46,XX DSD relate to excess androgen and are characterized by ambiguous or ‘male’ external genitalia, müllerian aplasia, hyperandrogenism and primary amenorrhea (Knarston et al. 2016. PubMed ID: 26846580). These include 46,XX testicular and ovotesticular DSD, as well as 46,XX gonadal dysgenesis. Known etiologies include SRY translocation, and SOX9 or SOX3 gene CNVs.

Clinical management of DSD is often difficult and currently only 13% patients receive an accurate clinical genetic diagnosis (Arboleda et al. 2013. PubMed ID: 22435390). An accurate diagnosis is critical to predict the occurrence of life-threatening crises, response to hormone replacement therapy, eventual gender, fertility, and recurrence risk.

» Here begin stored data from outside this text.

(* ===== verification/HandoverProperties.v ===== *)
(** When a target may be moved to a server: the reports of its replicas, the
    operator's reading of them, and what a positive verdict guarantees
    (ServedTargets.v). *)
From Stdlib Require Import Ascii.
From S2P Require Import Prelude Float64 Value Json Path Schema Duration Rules Coerce Passthrough Ops Convert Diagnostics Assign Configs Registry Replica Encoding ServedTargets.
#[local] Open Scope Z_scope.

(** The replica can answer a ConversionReview for the target. *)
Definition serves (r : registry) (target : string) : Prop := ∃ e, r !! target = Some e ∧ ceRouter e ≠ None.

Section handover.
Context {G : Gzip} {GL : GzipLaws G}.

(** The Lease a replica with this registry published last. *)
Definition published (l : Lease) (r : registry) : Prop :=
  ∃ p now old, l = stamp p now (Encode (servableTargets r)).1 (Encode (servableTargets r)).2 old.

(** The replica's targets fit in a Lease. *)
Definition fits (r : registry) : Prop := (Encode (servableTargets r)).2 = false.

Lemma elem_of_servableTargets r x : x ∈ servableTargets r ↔ serves r x.
Proof.
  unfold servableTargets, Snapshot. rewrite elem_of_sort_strings, list_elem_of_fmap. split.
  - intros ([k e] & -> & [He Hin]%list_elem_of_filter). apply elem_of_map_to_list in Hin. by exists e.
  - intros (e & Hin & He). exists (x, e). split; [done|]. apply list_elem_of_filter. by split; [|apply elem_of_map_to_list].
Qed.

Lemma servableTargets_NoDup r : NoDup (servableTargets r).
Proof.
  unfold servableTargets, Snapshot. rewrite sort_strings_perm.
  apply NoDup_fmap_fst; [|apply NoDup_filter, NoDup_map_to_list].
  intros x e e' [_ He]%list_elem_of_filter [_ He']%list_elem_of_filter.
  apply elem_of_map_to_list in He, He'. congruence.
Qed.

Lemma published_stated l r :
  published l r → Forall plain_name (servableTargets r) →
  (stated l = None ↔ ¬ fits r) ∧ NoDup (names_of l) ∧
  (fits r → ∀ x, x ≠ "" → x ∈ names_of l ↔ serves r x).
Proof.
  intros (p & now & old & ->) Hplain. unfold names_of, stated, fits, text_at, stamp. cbn [lsAnnotations].
  destruct (Encode (servableTargets r)) as [v [|]] eqn:E; cbn [fst snd].
  - rewrite lookup_insert_eq. cbn. split_and!; [done|constructor|done].
  - rewrite lookup_delete_eq, lookup_delete_ne, lookup_insert_eq by done.
    change (default "" (Some v)) with v.
    rewrite bool_decide_false by done.
    destruct (decide (servableTargets r = [""])) as [He|Hne].
    + rewrite He in E. rewrite (Decode_Encode_blank _ E). cbn. split_and!; [by split|constructor|].
      intros _ x Hx. rewrite <- elem_of_servableTargets, He. split; [by intros ?%not_elem_of_nil|].
      by intros ->%list_elem_of_singleton.
    + rewrite (Decode_Encode _ _ E Hplain Hne). cbn. split_and!; [by split|rewrite sort_strings_perm; apply servableTargets_NoDup|].
      intros _ x _. by rewrite elem_of_sort_strings, elem_of_servableTargets.
Qed.

Lemma published_names l r x :
  published l r → Forall plain_name (servableTargets r) → fits r → x ≠ "" → x ∈ names_of l ↔ serves r x.
Proof. intros Hp Hn. destruct (published_stated l r Hp Hn) as (_ & _ & H). auto. Qed.

(** A replica as the operator knows it: its Lease, published from its registry. *)
Definition reports (lr : Lease * registry) : Prop :=
  published lr.1 lr.2 ∧ Forall plain_name (servableTargets lr.2).
Definition live_fleet (clock : Z) (fleet : list (Lease * registry)) : list (Lease * registry) :=
  filter (λ lr, lease_live clock lr.1 = true) fleet.

Lemma live_fleet_leases clock fleet : live_leases clock fleet.*1 = (live_fleet clock fleet).*1.
Proof.
  unfold live_leases, live_fleet. induction fleet as [|lr fleet IH]; [done|]. cbn [fmap list_fmap].
  rewrite !filter_cons. destruct (decide _); cbn; by rewrite <- IH.
Qed.

(** The verdict as a formula over the aggregate. *)
Lemma canServeTarget_ok served reporting ready truncated target serverName blocked :
  hvOK (canServeTarget served reporting ready truncated target serverName blocked) = true ↔
  ready ≠ 0 ∧ (reporting = 0 ∧ UnreportedGracePeriod ≤ blocked ∨
               reporting ≠ 0 ∧ truncated = false ∧ ready ≤ reporting ∧ Contains served target = true).
Proof.
  unfold canServeTarget. destruct (Z.eqb_spec ready 0), (Z.eqb_spec reporting 0), truncated;
    cbn [andb]; try destruct (Z.ltb_spec blocked UnreportedGracePeriod); try destruct (Z.ltb_spec reporting ready);
    destruct (Contains served target); cbn; naive_solver lia.
Qed.

(** What the aggregate says of a fleet whose replicas report. *)
Lemma aggregate_fleet fleet clock served reporting truncated :
  Forall reports fleet → Z.of_nat (length fleet) < 2 ^ 31 →
  Aggregate fleet.*1 clock = (served, reporting, truncated) →
  let live := live_fleet clock fleet in
  reporting = Z.of_nat (length live) ∧
  ∀ target, target ≠ "" → live ≠ [] →
    truncated = false ∧ Contains served target = true ↔ Forall (λ lr, fits lr.2 ∧ serves lr.2 target) live.
Proof.
  intros Hrep Hlen Ha live.
  assert (Hall : ∀ l r, (l, r) ∈ live → published l r ∧ Forall plain_name (servableTargets r)).
  { intros l r [_ Hin]%list_elem_of_filter. rewrite Forall_forall in Hrep. by apply (Hrep (l, r)). }
  apply Aggregate_spec in Ha as (Hr & Ht & Hs & Hx); [|by rewrite length_fmap|].
  2:{ rewrite live_fleet_leases, Forall_fmap. apply Forall_forall. intros [l r] Hin.
      destruct (Hall l r Hin) as [Hp Hn]. by apply (published_stated l r). }
  rewrite live_fleet_leases in Hr, Ht, Hx. fold live in Hr, Ht, Hx. rewrite length_fmap in Hr.
  split; [done|]. intros target Htarget Hne. rewrite (Contains_spec _ _ Hs), Hx, Forall_fmap, Forall_forall, Forall_forall.
  assert (truncated = false ↔ ∀ lr, lr ∈ live → fits lr.2) as Hf.
  { rewrite <- not_true_iff_false, Ht, Exists_fmap, Exists_exists. split.
    - intros Hno [l r] Hin. destruct (Hall l r Hin) as [Hp Hn]. unfold fits.
      destruct (Encode (servableTargets r)).2 eqn:E; [|done]. destruct Hno. exists (l, r). split; [done|].
      apply (published_stated l r Hp Hn). unfold fits. by rewrite E.
    - intros Hfit ([l r] & Hin & Hno). destruct (Hall l r Hin) as [Hp Hn].
      apply (published_stated l r Hp Hn) in Hno. by apply Hno, (Hfit (l, r)). }
  split.
  - intros (Htr & _ & _ & H) [l r] Hin. destruct (Hall l r Hin) as [Hp Hn].
    assert (fits r) as Hfit by (by apply (proj1 Hf Htr (l, r))). split; [done|].
    apply (published_names l r _ Hp Hn Hfit Htarget). by apply (H (l, r)).
  - intros H. assert (truncated = false) as Htr by (apply Hf; intros lr Hin; by apply H).
    split_and!; [done|done|by destruct live|]. intros [l r] Hin. destruct (Hall l r Hin) as [Hp Hn].
    destruct (H (l, r) Hin) as [Hfit Hserve]. by apply (published_names l r _ Hp Hn Hfit Htarget).
Qed.

(** C35. A target is moved only to a server that serves it.  Take the Leases the
    server's replicas published last, each from its own registry of targets with
    ordinary names.  The operator's verdict allows the move exactly when the
    server has a ready replica and either every replica with a live Lease could
    report and serves the target, as many as are ready, or no Lease is live and
    the move has been refused for the whole grace period. *)
Theorem target_moves_only_to_a_serving_fleet fleet clock ready target serverName blocked served reporting truncated :
  Forall reports fleet → Z.of_nat (length fleet) < 2 ^ 31 → target ≠ "" →
  Aggregate fleet.*1 clock = (served, reporting, truncated) →
  let live := live_fleet clock fleet in
  hvOK (canServeTarget served reporting ready truncated target serverName blocked) = true ↔
  ready ≠ 0 ∧
  ((live = [] ∧ UnreportedGracePeriod ≤ blocked) ∨
   (live ≠ [] ∧ ready ≤ Z.of_nat (length live) ∧ Forall (λ lr, fits lr.2 ∧ serves lr.2 target) live)).
Proof.
  intros Hrep Hlen Htarget Ha live. destruct (aggregate_fleet _ _ _ _ _ Hrep Hlen Ha) as [Hr Hserve].
  fold live in Hr, Hserve. rewrite canServeTarget_ok. specialize (Hserve target Htarget).
  destruct (decide (live = [])) as [He|Hne].
  - rewrite He in Hr. naive_solver lia.
  - specialize (Hserve Hne). assert (reporting ≠ 0) by (destruct live; [done|cbn in Hr; lia]). naive_solver lia.
Qed.
End handover.

(** ** A concrete fleet *)

(** A compression that only marks its text. *)
Definition stored : Gzip := {|
  gzip s := "z" +:+ s;
  gunzip s := match s with String "z" s => Ok (s, None) | _ => Err "gzip: invalid header" end |}.
#[local] Existing Instance stored.
Lemma stored_laws : GzipLaws stored.
Proof. by split. Qed.

Definition serving_entry : CompiledEntry :=
  {| ceRouter := Some {| rtHub := "v1"; rtPlans := ∅ |}; ceConversionReviewVersions := ["v1"]; ceLossless := ∅;
     cePlanHash := "gen=1/1"; ceCompiledAt := Some 1; ceLastError := ""; ceLastErrorAt := None |}.
Definition demo_publisher (pod : string) : TargetPublisher :=
  {| tpClient := true; tpRegistry := None; tpServerName := "main"; tpNamespace := "dco"; tpPodName := pod;
     tpPodUID := "uid-" +:+ pod; tpNotify := None |}.
Definition demo_report (pod : string) (now : Z) (r : registry) : Lease * registry :=
  (stamp (demo_publisher pod) now (Encode (servableTargets r)).1 (Encode (servableTargets r)).2
     (new_lease (LeaseName pod) "dco"), r).
Definition demo_fleet : list (Lease * registry) :=
  [demo_report "a" 10 {["apps.example.org" := serving_entry; "jobs.example.org" := serving_entry]};
   demo_report "b" 20 {["apps.example.org" := serving_entry; "jobs.example.org" := zero_entry]}].

Lemma target_moves_only_to_a_serving_fleet_witness :
  Aggregate demo_fleet.*1 30 = (["apps.example.org"], 2, false) ∧
  hvOK (canServeTarget ["apps.example.org"] 2 2 false "apps.example.org" "main" 0) = true ∧
  (hvOK (canServeTarget ["apps.example.org"] 2 2 false "jobs.example.org" "main" 0) = true ↔
   2 ≠ 0 ∧ ((live_fleet 30 demo_fleet = [] ∧ UnreportedGracePeriod ≤ 0) ∨
            (live_fleet 30 demo_fleet ≠ [] ∧ 2 ≤ Z.of_nat (length (live_fleet 30 demo_fleet)) ∧
             Forall (λ lr, fits lr.2 ∧ serves lr.2 "jobs.example.org") (live_fleet 30 demo_fleet)))).
Proof.
  split; [by vm_compute|]. split; [by vm_compute|].
  apply (target_moves_only_to_a_serving_fleet (GL := stored_laws) demo_fleet 30 2 "jobs.example.org" "main" 0
           ["apps.example.org"] 2 false); [|done|done|by vm_compute].
  constructor; [|constructor; [|constructor]]; (split; [by do 3 eexists|]); vm_compute; by repeat constructor.
Defined.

DSD are complex conditions caused by a wide range of genetic anomalies. They can be inherited in an autosomal dominant (AD), autosomal recessive (AR), X-linked (XL), and Y-linked (YL) manner, or arise de novo depending on the gene involved. To date, more than 60 genes have been showed to be involved in DSD (Baxter et al. 2015. PubMed ID: 25383892; Eggers et al. 2016. PubMed ID: 27899157). These genes are implicated in sex determination, sex differentiation and hypogonadism.

Androgen insensitivity is the most common form of DSD and is caused by a mix of missense, protein truncating variants, and deletions in the AR gene. Pathogenic variants in the AR gene have been reported in 9.4% (26/278) of 46,XY DSD patients. Beyond the AR gene, pathogenic variants in NR5A1, SRD5A2, ZFPM2, HSD17B3, DHH, MAP3K1, SRY, CYP21A2, SOX9, duplication of NR0B1 and deletion of DMRT1 have also been frequently detected in DSD patients (Baxter et al. 2015. PubMed ID: 25383892; Eggers. et al. 2016. PubMed ID: 27899157).

Sex chromosome aneuploidy, structural abnormality and copy number variants (CNVs) are common genetic causes of DSD. Deletions or duplications have been reported in SOX3, LHCGR, SRY, NR0B1, DMRT1, NR5A1, GATA4, WT1, WNT4, and FGFR2 genes in DSD patients. For this reason, genetic testing to detect large cytogenetic events and CNVs is recommended in the case of a patient with ambiguous genitalia or other suspected disorder of sex development. Our CNV analysis enables these large cytogenetic abnormalities as well as exon level CNVs to be identified from NGS data.

See individual gene summaries for information about molecular biology of gene products and spectra of pathogenic variants.

Due to low mappability of reads for CYP21A2 caused by the presence of pseudogenes with very high sequence similarity, we cannot confidently call variants in this gene via NGS sequencing, and this gene is not included in this panel. Please see our individual gene summary if CYP21A2 testing is desired.

This panel analyzes genes involved in both syndromic and non-syndromic Disorders of Sex Development (DSD). 64 genes in this panel have provided genetic diagnosis in 35%-43% of patients with 46,XY DSD and in 17% of patients with 46,XX DSD (Baxter et al. 2015. PubMed ID: 25383892; Eggers. et al. 2016. PubMed ID: 27899157).

This test is performed using Next-Gen sequencing with additional Sanger sequencing as necessary.

This panel typically provides 99.2% coverage of all coding exons of the genes plus 10 bases of flanking noncoding DNA in all available transcripts along with other non-coding regions in which pathogenic variants have been identified at PreventionGenetics or reported elsewhere. We define coverage as ≥20X NGS reads or Sanger sequencing. PGnome panels typically provide slightly increased coverage over the PGxome equivalent. PGnome sequencing panels have the added benefit of additional analysis and reporting of deep intronic regions (where applicable).

Dependent on the sequencing backbone selected for this testing, discounted reflex testing to any other similar backbone-based test is available (i.e., PGxome panel to whole PGxome; PGnome panel to whole PGnome).